Probably a small point but then again every queen counts in the fight against RIFA.

My personal opinion is why risk it? You don't gain much from releasing alates/colonies into the wild so better safe than sorry.

 

I don't know where you get your queens from, but I collect mine outside in the wild, that means the queen is a wild animal with all the genes necessary to survive outside. We don't talk about domesticated animals like cattle, pigs, which have been bred by humans for thousands of years and lost most of their genes which enable them to survive in the wild. We don't breed ants, at least a high percentage of ant keeper doesn't, so there is no way the colonies kept by humans will lose any genes which are important for surviving in the wild.

And even if they did, the queens released will have a lower chance of survival and therefore a lower chance of mating and over the time there will be a natural selection and none of the weaker genes will survive.

 

Just think about how many people release fly less fruit flies, until now I don't see any flightless fruit flies reducing the genetically fitness of the wild ones, because the flightless don't have any chance of survival.

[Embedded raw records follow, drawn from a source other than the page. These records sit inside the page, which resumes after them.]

(* ===== verification/PeerMap.v ===== *)
(** The peers a node is connected to: [easytier/src/peers/peer.rs],
    [peer_map.rs] and [foreign_network_client.rs], and the [Route] trait of
    [route_trait.rs] with its instance [PeerRoute].

    A [Peer] holds the connections to one peer and a default connection chosen
    by latency; a [PeerMap] holds the peers, the routes it asks for gateways
    and the set of live connections.  What leaves the node is the list of
    packets an operation returns ([Sent]).  A closed connection is reported in
    two places: the live set at once, and the peer through a queue of close
    events that its listener works off ([close_events]).

    The theorems: a peer with a connection always has one to send on, the
    default if it still exists and else the one of least latency; in every
    reachable state the live set is what the connections' states say, cleaning
    removes exactly the peers without a live connection, and packets only ever
    go to a connection of a known peer; and, as the code checks for a peer
    before it adds one, two first connections added at the same time lose one. *)

From stdpp Require Import base numbers list gmap sets.
From Stdlib Require Import ZifyBool.
From S2P Require Import Prelude Text GraphAlgo AclRules SyncedRoute RouteTable SyncSession RouteService PacketDef.
Open Scope Z_scope.

(** [uuid::Uuid]; the default is the nil one. *)
Abbreviation PeerConnId := Z.

(** ** Routes *)

(** The methods of a [Route] object that the peer map calls. *)
Record Route := {
  route_next_hop : PeerId -> NextHopPolicy -> option PeerId;
  route_list : list (PeerId * PeerId);
  route_by_ip : IpAddr -> option PeerId;
  route_peer_info : PeerId -> option RoutePeerInfo;
  route_origin_my_peer_id : text -> PeerId -> option PeerId;
  route_owners : text * option bytes -> list PeerId
}.

Section peer_route.
Context `{RouteLib, PrefixTrie} {C : Type}.
Context `{!IterOrder PeerId RoutePeerInfo}.

(** [PeerRoute::list_routes]: the peers with a next hop, other than ourselves;
    the fields for display are left out. *)
Definition list_route_hops (v : PeerRouteServiceImpl (C := C)) : list (PeerId * PeerId) :=
  omap (fun kv => if bool_decide (kv.1 = my_peer_id v) then None
                  else (fun i => (kv.1, next_hop_peer_id i)) <$> get_next_hop kv.1 (route_table v))
    (map_iter (rt_peer_infos (route_table v))).

(** [PeerRoute] as a [Route]; [same_network] is [is_ip_in_same_network]. *)
Definition peer_route (same_network : IpAddr -> bool) (v : PeerRouteServiceImpl (C := C)) : Route := {|
  route_next_hop dst policy := get_next_hop_with_policy dst policy v;
  route_list := list_route_hops v;
  route_by_ip ip := get_peer_id_by_ip (same_network ip) ip (route_table v);
  route_peer_info p := get_peer_info p v;
  route_origin_my_peer_id name p := get_origin_my_peer_id name p v;
  route_owners i := list_peers_own_foreign_network i v
|}.
End peer_route.

(** ** One peer *)

(** What the peer sees of a connection: [get_stats().latency_us], whether the
    close notifier has fired, and whether its channel still takes packets. *)
Record Conn := { latency_us : Z; is_closed : bool; is_hole_punched : bool; sink_open : bool }.
(* ===== verification/PeerManager.v ===== *)
(** The packet pipeline of a node: [easytier/src/peers/peer_manager.rs].

    [PeerManager] takes packets from its own interface ([send_msg_by_ip]), from
    proxies ([send_msg_for_proxy]), from the RPC layer ([RpcTransport::send])
    and from its peers ([peer_recv], the body of the receive task).  A packet
    for this node is decrypted, decompressed, filtered and handed to the first
    handler that takes it; any other packet is forwarded, at most seven times.
    What a step does is the list of its [action]s.

    The encryptor and the compressor are those of [Encrypt] and [Compressor],
    the peer maps those of [PeerMap]; the ACL stage is the class [PacketAcl],
    of which [AclFilter] is an instance, and the manager of foreign networks
    the class [ForeignManager].  Handlers other than the two the node registers
    itself are functions from packets to packets and actions.

    The theorems: a packet is forwarded boundedly often whatever the routes
    do; along nodes that are ready for it, at most seven between the ends, a
    packet is delivered to the interface of its destination with its payload;
    an outbound ACL drop does not stop the packet; a foreign network packet
    without its header stops the receive task; and an address whose host bits
    under the node's own prefix are all ones is taken for a broadcast, which
    every address is when that prefix has full length. *)

From stdpp Require Import base numbers list gmap sets.
From Stdlib Require Import ZifyBool.
From S2P Require Import Prelude Text GraphAlgo TokenBucket AclRules AclProcessor AclFilter StatsManager.
From S2P Require Import SyncedRoute RouteTable RouteService PeerMap.
From S2P Require Import PacketDef Compressor Encrypt PeerConn.
Open Scope Z_scope.

(** ** Interfaces *)

(** [AclFilter::process_packet_with_acl]. *)
Class PacketAcl (A : Type) := {
  acl_process : Clock -> ZCPacket -> bool -> option Z -> option Z -> A -> outcome (bool * A)
}.

Section acl_instance.
Context `{CidrLib} `{Pnet} `{!IterOrder AclCacheKey AclCacheEntry} `{!IterOrder text ConnTrackEntry}.
Context (instant_min : Z) (get_peer_groups : Z -> list text).
Definition acl_filter_stage : PacketAcl AclFilter :=
  {| acl_process := process_packet_with_acl instant_min get_peer_groups |}.
End acl_instance.

(** [ForeignNetworkManager::get_network_peer_id]. *)
Class ForeignManager := { get_network_peer_id : text -> option PeerId }.

(** ** State *)

Inductive action :=
| SendPeer (s : Sent)                                  (** through the peer map *)
| SendForeign (s : Sent)                               (** through the foreign network client *)
| ToNic (p : ZCPacket)                                 (** the interface's channel *)
| ToRpc (p : ZCPacket)                                 (** the RPC transport's channel *)
| ToForeignManager (network : text) (peer : PeerId) (p : ZCPacket)
| ToHandler (n : Z) (p : ZCPacket).                    (** some other handler took it *)

(** A [PeerPacketFilter]: the packet if it is passed on, and what was done. *)
Definition peer_filter : Type := ZCPacket -> outcome (option ZCPacket * list action).
(** A [NicPacketFilter]: the packet after it ran. *)
Definition nic_filter : Type := ZCPacket -> outcome ZCPacket.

Only because there is a chance doesn't mean you should care about. Do you drive a car or go outside at all? There is a risk that you get killed in a car accident, or slain by a tree, struck by a lightning, kidnapped by aliens or whatever. All these things have a chance of happening because almost nothing is impossible. But you don't care because you think that the chances are too low to be worried. And this is exactly why I don't care about releasing native ant species in the wild. Nobody has so far made a clear statement that the risk is high enough to be worried.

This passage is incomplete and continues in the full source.